__What is being asked__: Print the records below from the first line through the line containing "else set_size metadata", both included, word for word.

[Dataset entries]
● ● ● ● ● ● ●

(** [memcpy(dst, src, n)]: undefined on overlapping ranges. *)
Definition memcpy (dst src : ptr) (n : Z) : M unit :=
  if overlap dst src n then fun _ => None
  else
    let* bs := read_bytes src n in
    write_bytes dst bs.

(** ** The packer *)

(** The [for] loop of [mikpack] from the current [metadata.part] on: the
    test [metadata.part < frags], the body, the increment.  The recursion
    is on [fuel], an upper bound on the iterations left; [mikpack] passes
    [frags], which the loop never exhausts ([pack_loop_returns]). *)
Fixpoint pack_loop (fuel : nat) (pack : block) (src : ptr) (frags remainder : Z)
    (metadata : mikmeta_t) : M unit :=
  if part metadata <? frags then
    match fuel with
    | O => fun _ => None
    | S fuel' =>
        let offset := uint32_t (part metadata * MIKPACK_REAL_FRAG_SIZE) in
        let metadata :=
          if (part metadata =? frags - 1) && negb (remainder =? 0)
          then set_size metadata remainder
          else set_size metadata MIKPACK_FRAG_SIZE in
        let* dst := load_data pack in
        let* _ := write_bytes (ptr_add dst offset) (mikmeta_serialize metadata) in
        let* dst := load_data pack in
        let* _ := memcpy (ptr_add dst (offset + MIKMETA_SERIALIZED_OCTETS))
                         (ptr_add src (part metadata * MIKPACK_FRAG_SIZE))
                         (size metadata) in
        pack_loop fuel' pack src frags remainder
                  (set_part metadata (part metadata + 1))
    end
  else ret tt.

(** [int mikpack(mikpack_t *pack, const uint8_t *src, size_t len,
    uint8_t *dest)].  A handle pointer is the block of the handle, [None]
    when null.  [metadata.size] is not initialised before the loop; the
    loop assigns it before every use. *)
Definition mikpack (pack : option block) (src : ptr) (len : Z) (dest : ptr) : M Z :=
  match pack with
  | None => ret MIKERR_BAD_PTR
  | Some pk =>
      if is_null src || (len =? 0) || is_null dest then ret MIKERR_BAD_PTR
      else
        let* _ := store_ref_count pk 0 in
        let* _ := store_data pk dest in
        let* i := call_mikid in
        let metadata := {| id := i; type := MIK_DATA; part := 0; size := 0 |} in
        let '(frags, remainder) := fragments len in
        let* _ := pack_loop (Z.to_nat frags) pk src frags remainder metadata in
        ret MIKERR_NONE
  end.

(** The octets of the destination a call of [mikpack] reaches: the
    offset of the last fragment the loop writes, plus its header and its
    payload; nothing when the loop does not run. *)
Definition pack_extent (len : Z) : Z :=
  let '(frags, remainder) := fragments len in
  if frags =? 0 then 0
  else (frags - 1) * MIKPACK_REAL_FRAG_SIZE + MIKMETA_SERIALIZED_OCTETS
       + fragment_size frags remainder (frags - 1).

(** Two states with the same blocks: no handle and no buffer was
    allocated, freed or resized between them. *)
Definition same_blocks (w w' : world) : Prop :=
  dom (handles w') = dom (handles w) /\
  forall b, length <$> (buffers w' !! b) = length <$> (buffers w !! b).

End Packer.

(** ** An instance for the concrete scenario of the specification

    A per-fragment payload of two octets, a four-octet header holding
    one octet per field, and a counter as identifier generator. *)

Definition octet (z : Z) : byte :=
  match Byte.of_N (Z.to_N (z mod 256)) with
  | Some b => b
  | None => x00
  end.

Definition serialize4 (m : mikmeta_t) : list byte :=
  [octet (id m); octet (miktype_code (type m)); octet (part m); octet (size m)].

Definition scenario : MikDefs := {|
  MIKPACK_FRAG_SIZE := 2;
  MIKPACK_REAL_FRAG_SIZE := 6;
  MIKFRAG_HEADER_SIZE := 4;
  MIKMETA_SERIALIZED_OCTETS := 4;
  MIKERR_NONE := 0;
  MIKERR_BAD_PTR := -1;
  idgen := Z;
  mikid := fun g => (g, g + 1);
  mikmeta_serialize := serialize4
|}.

(** A state with one handle (block 1), a source buffer (block 2) and a
    destination buffer of [cap] octets (block 3). *)
Definition scenario_world (payload : list byte) (cap : nat) : @world scenario :=
  @World scenario
    {[ 1%positive := {| ref_count := 7; data := NULL |} ]}
    {[ 2%positive := payload; 3%positive := repeat x00 cap ]}
    40.

Definition payload9 : list byte :=
  [x61; x62; x63; x64; x65; x66; x67; x68; x69].

(** The 29 octets the packer lays out for [payload9] in this instance:
    five headers (identifier 40, type 2, part, size), each followed by
    its payload. *)
Definition scenario_packed : list byte :=
  [x28; x02; x00; x02; x61; x62;
   x28; x02; x01; x02; x63; x64;
   x28; x02; x02; x02; x65; x66;
   x28; x02; x03; x02; x67; x68;
   x28; x02; x04; x01; x69].

(** ** The packed image

    What a packed buffer holds, fragment by fragment, and how a payload is
    read back from it.  These functions are not in the source: they state
    what the loop of [mikpack] leaves in the destination. *)

Section Image.
Context {D : MikDefs}.

(** Fragment [i] of a message: its header, then its payload taken from
    offset [os + i * MIKPACK_FRAG_SIZE] of the source buffer. *)
Definition fragment_octets (ident : Z) (sbuf : list byte) (os : Z)
    (frags remainder i : Z) : list byte :=
  mikmeta_serialize {| id := ident; type := MIK_DATA; part := i;
                       size := fragment_size frags remainder i |}
  ++ slice sbuf (os + i * MIKPACK_FRAG_SIZE) (fragment_size frags remainder i).

(** The fragments [i], [i + 1], ... ([n] of them), back to back. *)
Fixpoint fragments_from (ident : Z) (sbuf : list byte) (os : Z)
    (frags remainder : Z) (n : nat) (i : Z) : list byte :=
  match n with
  | O => []
  | S n' => fragment_octets ident sbuf os frags remainder i
            ++ fragments_from ident sbuf os frags remainder n' (i + 1)
  end.

(** All the fragments of a payload of [len] octets. *)
Definition packed_octets (ident : Z) (sbuf : list byte) (os len : Z) : list byte :=
  let '(frags, remainder) := fragments len in
  fragments_from ident sbuf os frags remainder (Z.to_nat frags) 0.

(** The payload part of fragment [i] in a buffer packed from offset
    [base] on: it follows the header at the fragment's stride. *)
Definition fragment_payload (buf : list byte) (base : Z)
    (frags remainder i : Z) : list byte :=
  slice buf (base + i * MIKPACK_REAL_FRAG_SIZE + MIKMETA_SERIALIZED_OCTETS)
        (fragment_size frags remainder i).

Fixpoint payloads_from (buf : list byte) (base : Z) (frags remainder : Z)
    (n : nat) (i : Z) : list byte :=
  match n with
  | O => []
  | S n' => fragment_payload buf base frags remainder i
            ++ payloads_from buf base frags remainder n' (i + 1)
  end.

(** The payload parts of all the fragments of a message of [len] octets,
    in the order of their part indices. *)
Definition unpack_payload (buf : list byte) (base len : Z) : list byte :=
  let '(frags, remainder) := fragments len in
  payloads_from buf base frags remainder (Z.to_nat frags) 0.

End Image.

(** * Properties *)

(** ** Buffers *)

Lemma length_splice buf o bs :
  0 <= o -> o + Z.of_nat (length bs) <= Z.of_nat (length buf) ->
  length (splice buf o bs) = length buf.
Proof.
  intros Ho Hb. unfold splice.
  rewrite !length_app, length_take, length_drop. lia.
Qed.

Lemma length_slice buf o n :
  0 <= o -> 0 <= n -> o + n <= Z.of_nat (length buf) ->
  Z.of_nat (length (slice buf o n)) = n.
Proof.
  intros. unfold slice. rewrite length_take, length_drop. lia.
Qed.

Lemma take_splice buf o bs (k : nat) :
  o <= Z.of_nat (length buf) -> (k <= Z.to_nat o)%nat ->
  take k (splice buf o bs) = take k buf.
Proof.
  intros Ho Hk. unfold splice.
  rewrite take_app_le by (rewrite length_take; lia).
  rewrite take_take. f_equal. lia.
Qed.

Lemma splice_app buf o a b :
  0 <= o -> o + Z.of_nat (length a) <= Z.of_nat (length buf) ->
  splice (splice buf o a) (o + Z.of_nat (length a)) b = splice buf o (a ++ b).
Proof.
  intros Ho Hb. unfold splice.
  replace (Z.to_nat (o + Z.of_nat (length a))) with (Z.to_nat o + length a)%nat by lia.
  assert (Hlt : length (take (Z.to_nat o) buf) = Z.to_nat o)
    by (rewrite length_take; lia).
  rewrite (app_assoc (take _ buf) a).
  rewrite take_app_length' by (rewrite length_app, Hlt; lia).
  rewrite drop_app_ge by (rewrite length_app, Hlt; lia).
  rewrite length_app, Hlt, drop_drop, <- !app_assoc.
  rewrite length_app. do 4 f_equal. lia.
Qed.

Lemma slice_splice buf o bs :
  0 <= o -> o + Z.of_nat (length bs) <= Z.of_nat (length buf) ->
  slice (splice buf o bs) o (Z.of_nat (length bs)) = bs.
Proof.
  intros Ho Hb. unfold slice, splice.
  rewrite drop_app_length' by (rewrite length_take; lia).
  rewrite Nat2Z.id. apply take_app_length.
Qed.

Lemma slice_prefix buf buf' o n :
  0 <= o -> 0 <= n ->
  take (Z.to_nat (o + n)) buf = take (Z.to_nat (o + n)) buf' ->
  slice buf o n = slice buf' o n.
Proof.
  intros Ho Hn Heq. unfold slice.
  rewrite !take_drop_commute.
  replace (Z.to_nat o + Z.to_nat n)%nat with (Z.to_nat (o + n)) by lia.
  by rewrite Heq.
Qed.

(** ** Arithmetic of the fragment counter *)

Section Arith.
Context {D : MikDefs} {Hok : MikDefsOk D}.

Lemma frag_size_u16 : 0 < MIKPACK_FRAG_SIZE < 2 ^ 16.
Proof.
  pose proof frag_size_pos. pose proof header_size_nonneg.
  pose proof header_size_meta. pose proof real_frag_size.
  pose proof stride_no_overflow. lia.
Qed.

Lemma real_frag_size_bounds :
  MIKPACK_FRAG_SIZE <= MIKPACK_REAL_FRAG_SIZE /\ 0 <= MIKMETA_SERIALIZED_OCTETS.
Proof.
  pose proof header_size_nonneg. pose proof header_size_meta.
  pose proof real_frag_size. lia.
Qed.

Lemma ceil_fragments_eq len :
  ceil_fragments len =
  len / MIKPACK_FRAG_SIZE + (if len mod MIKPACK_FRAG_SIZE =? 0 then 0 else 1).
Proof.
  pose proof frag_size_pos as HF. unfold ceil_fragments.
  assert (HF0 : MIKPACK_FRAG_SIZE <> 0) by lia.
  pose proof (Z.div_mod len MIKPACK_FRAG_SIZE HF0) as Hdm.
  pose proof (Z.mod_pos_bound len MIKPACK_FRAG_SIZE HF) as Hr.
  symmetry. destruct (Z.eqb_spec (len mod MIKPACK_FRAG_SIZE) 0) as [Hz|Hnz].
  - apply Z.div_unique with (r := MIKPACK_FRAG_SIZE - 1); lia.
  - apply Z.div_unique with (r := len mod MIKPACK_FRAG_SIZE - 1); lia.
Qed.

Lemma fragments_snd len : snd (fragments len) = len mod MIKPACK_FRAG_SIZE.
Proof. unfold fragments. by destruct (negb _). Qed.

Lemma fragments_fst len :
  fst (fragments len) = ceil_fragments len mod 2 ^ 16.
Proof.
  rewrite ceil_fragments_eq. unfold fragments, uint16_t.
  destruct (Z.eqb_spec (len mod MIKPACK_FRAG_SIZE) 0); cbn [negb fst].
  - by rewrite Z.add_0_r.
  - by rewrite Zplus_mod_idemp_l.
Qed.

Lemma fragments_range len : 0 <= fst (fragments len) < 2 ^ 16.
Proof. rewrite fragments_fst. apply Z.mod_pos_bound. lia. Qed.

Lemma ceil_fragments_nonneg len : 0 <= len -> 0 <= ceil_fragments len.
Proof.
  intros Hlen. pose proof frag_size_pos. unfold ceil_fragments.
  apply Z.div_pos; lia.
Qed.

Lemma fragments_le_ceil len :
  0 <= len -> fst (fragments len) <= ceil_fragments len.
Proof.
  intros Hlen. rewrite fragments_fst.
  apply Z.mod_le; [by apply ceil_fragments_nonneg | lia].
Qed.

Lemma fragment_size_bounds frags len i :
  0 <= fragment_size frags (len mod MIKPACK_FRAG_SIZE) i <= MIKPACK_FRAG_SIZE.
Proof.
  pose proof frag_size_pos as HF.
  pose proof (Z.mod_pos_bound len MIKPACK_FRAG_SIZE HF).
  unfold fragment_size. destruct (_ && _); lia.
Qed.


Lemma fragment_source_bound len i :
  0 <= len -> 0 <= i < fst (fragments len) ->
  i * MIKPACK_FRAG_SIZE
  + fragment_size (fst (fragments len)) (snd (fragments len)) i <= len.
Proof.
  intros Hlen Hi. pose proof frag_size_pos as HF.
  pose proof (fragments_le_ceil len Hlen) as Hle.
  rewrite ceil_fragments_eq in Hle. rewrite fragments_snd.
  assert (HF0 : MIKPACK_FRAG_SIZE <> 0) by lia.
  pose proof (Z.div_mod len MIKPACK_FRAG_SIZE HF0) as Hdm.
  pose proof (Z.mod_pos_bound len MIKPACK_FRAG_SIZE HF) as Hr.
  unfold fragment_size.
  destruct (Z.eqb_spec i (fst (fragments len) - 1)) as [Hlast|Hnl];
    destruct (Z.eqb_spec (len mod MIKPACK_FRAG_SIZE) 0) as [Hz|Hnz];
    cbn [andb negb]; nia.
Qed.

Lemma fragment_extent_bound len i :
  0 <= i < fst (fragments len) ->
  i * MIKPACK_REAL_FRAG_SIZE + MIKMETA_SERIALIZED_OCTETS
  + fragment_size (fst (fragments len)) (snd (fragments len)) i
  <= pack_extent len.
Proof.
  intros Hi. pose proof frag_size_pos as HF.
  pose proof real_frag_size_bounds as [HR HM]. pose proof real_frag_size as HRF.
  unfold pack_extent. destruct (fragments len) as [frags remainder] eqn:Hfr.
  cbn [fst snd] in *.
  destruct (Z.eqb_spec frags 0) as [|_]; [lia|].
  destruct (decide (i = frags - 1)) as [->|Hne]; [lia|].
  assert (Hsz : fragment_size frags remainder i = MIKPACK_FRAG_SIZE).
  { unfold fragment_size. destruct (Z.eqb_spec i (frags - 1)); [lia | done]. }
  assert (Hlast : 0 <= fragment_size frags remainder (frags - 1)).
  { pose proof (fragment_size_bounds frags len (frags - 1)) as Hb.
    replace remainder with (len mod MIKPACK_FRAG_SIZE); [lia|].
    by rewrite <- fragments_snd, Hfr. }
  rewrite Hsz. nia.
Qed.

End Arith.

(** ** The memory operations and the loop of the packer *)

Section PackerFacts.
Context {D : MikDefs} {Hok : MikDefsOk D}.

Lemma bind_Some {A B : Type} (c : M A) (k : A -> M B) (w : world) r :
  bind c k w = Some r -> exists a w1, c w = Some (a, w1) /\ k a w1 = Some r.
Proof. unfold bind. destruct (c w) as [[a w1]|]; [eauto | done]. Qed.

Lemma load_data_Some pk (w : world) p w' :
  load_data pk w = Some (p, w') ->
  w' = w /\ exists h, handles w !! pk = Some h /\ data h = p.
Proof.
  unfold load_data. destruct (handles w !! pk) as [h|] eqn:Hh; [|done].
  intros [= <- <-]. eauto.
Qed.

Lemma write_bytes_Some p bs (w : world) u w' :
  write_bytes p bs w = Some (u, w') ->
  exists b o buf,
    p = Ptr b o /\ buffers w !! b = Some buf /\
    0 <= o /\ o + Z.of_nat (length bs) <= Z.of_nat (length buf) /\
    w' = {| handles := handles w;
            buffers := <[b := splice buf o bs]> (buffers w);
            ids := ids w |}.
Proof.
  unfold write_bytes. destruct p as [|b o]; [done|].
  destruct (buffers w !! b) as [buf|] eqn:Hb; [|done].
  destruct (_ && _) eqn:Hin; [|done].
  rewrite andb_true_iff, !Z.leb_le in Hin.
  intros [= _ <-]. exists b, o, buf. repeat split; (done || lia).
Qed.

● ● ● ● ● ● ●

__Task result__:
(** [memcpy(dst, src, n)]: undefined on overlapping ranges. *)
Definition memcpy (dst src : ptr) (n : Z) : M unit :=
  if overlap dst src n then fun _ => None
  else
    let* bs := read_bytes src n in
    write_bytes dst bs.

(** ** The packer *)

(** The [for] loop of [mikpack] from the current [metadata.part] on: the
    test [metadata.part < frags], the body, the increment.  The recursion
    is on [fuel], an upper bound on the iterations left; [mikpack] passes
    [frags], which the loop never exhausts ([pack_loop_returns]). *)
Fixpoint pack_loop (fuel : nat) (pack : block) (src : ptr) (frags remainder : Z)
    (metadata : mikmeta_t) : M unit :=
  if part metadata <? frags then
    match fuel with
    | O => fun _ => None
    | S fuel' =>
        let offset := uint32_t (part metadata * MIKPACK_REAL_FRAG_SIZE) in
        let metadata :=
          if (part metadata =? frags - 1) && negb (remainder =? 0)
          then set_size metadata remainder
          else set_size metadata MIKPACK_FRAG_SIZE in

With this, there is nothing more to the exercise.